Construction of a Synthetic, Chromatin-Based Epigenetic System in Human Cells
62 Pages Posted: 7 Jan 2019 Sneak Peek Status: PublishedMore...
The chromatin landscape of DNA and histone modifications represents a fundamental layer of cellular regulation. These modifications, which are implicated in gene regulation and even complex properties such as epigenetic programs, allow eukaryotic organisms to expand information content beyond DNA sequence. Despite its rich regulatory potential, our ability to manipulate this landscape in living cells remains limited. Here we exploit DNA adenine methylation (m6A), a modification rarely found in metazoan genomes, to construct a fully synthetic chromatin system in human cells.

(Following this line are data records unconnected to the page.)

Lemma report_starts_with_hash (w : world) (g : generator) (path : string)
    (tr : list event) (report : string) :
  generate_report w g path = (tr, ret report) ->
  exists rest, report = String "#" rest.
Proof.
  intros R.
  destruct (generate_report_inv _ _ _ _ _ R)
    as (doc & ki & status & prompt & revision8 & body & rest & _ & _ & _ & _ & ->).
  unfold metadata_header, unlines. simpl. eexists. reflexivity.
Qed.

(** none of the texts printed in the [try] body can be taken for the
    handler's line *)
Lemma closing_texts_not_handler (w : world) (report rest text m : string) :
  report = String "#" rest ->
  In text (closing_texts w report) ->
  text <> "Error generating report: " ++ m.
Proof.
  intros -> I E. unfold closing_texts in I.
  change 1000 with (S 999) in I. cbn [In] in I.
  destruct I as [<- | [<- | [<- | [<- | [<- | [<- | []]]]]]];
    simpl in E; discriminate E.
Qed.

(** a text printed in the [try] body is one of the closing texts of a
    report that was generated *)
Lemma try_body_prints (w : world) (g : generator) (text : string) :
  In (Print text) (fst (try_body w g)) ->
  exists tr report,
    generate_report w g input_file = (tr, ret report) /\
    In text (closing_texts w report).
Proof.
  rewrite try_body_stages.
  pose proof (generate_report_events w g input_file) as Ev.
  destruct (generate_report w g input_file) as [tr [e | report]] eqn:R;
    cbn [fst] in Ev.
  - cbn [fst]. intros I.
    destruct (Ev _ I) as [D | [prompt D]]; discriminate D.
  - assert (P : forall l, In (Print text) (tr ++ WriteFile (output_file w) report :: l)%list ->
                  In (Print text) l).
    { intros l I. apply in_app_or in I. destruct I as [I | [D | I]].
      - destruct (Ev _ I) as [D | [prompt D]]; discriminate D.
      - discriminate D.
      - exact I. }
    destruct (write_text w (output_file w) report) as [e | u]; cbn [fst]; intros I.
    + destruct (P [] I).
    + apply P in I. exists tr, report. split; [reflexivity|].
      destruct (print_lines_cases w (closing_texts w report))
        as [[_ L] | (written & x & later & msg & E & _ & L)];
        rewrite L in I; cbn [fst] in I; apply in_map_iff in I;
        destruct I as (text' & D & I); injection D as ->.
      * exact I.
      * rewrite E. apply in_or_app. left. exact I.
Qed.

Our system is composed of three functional modules that mediate m6A operations: (1) synthetic initiator module to place m6A at specific genomic sites; (2) synthetic readout module to recognize m6A and mediate m6A-dependent transcriptional logic; (3) propagation module that implements “read-write”, a mechanism proposed to underlie chromatin spreading and epigenetic maintenance across cellular systems. Together with a quantitative model, we combine these modules to construct regulatory circuits that drive spatial m6A propagation to regulate distal genes, and enable epigenetic memory of transcriptional states. These epigenetic functions are engineered de novo and do not make use of endogenous mechanisms, providing evidence that complex behaviors like memory can be programmed using specific molecular mechanisms at the chromatin level. Our work establishes a synthetic, chromatin ‘programming language’ to expand the regulatory potential of the genome and engineer epigenetic functions in mammalian cells.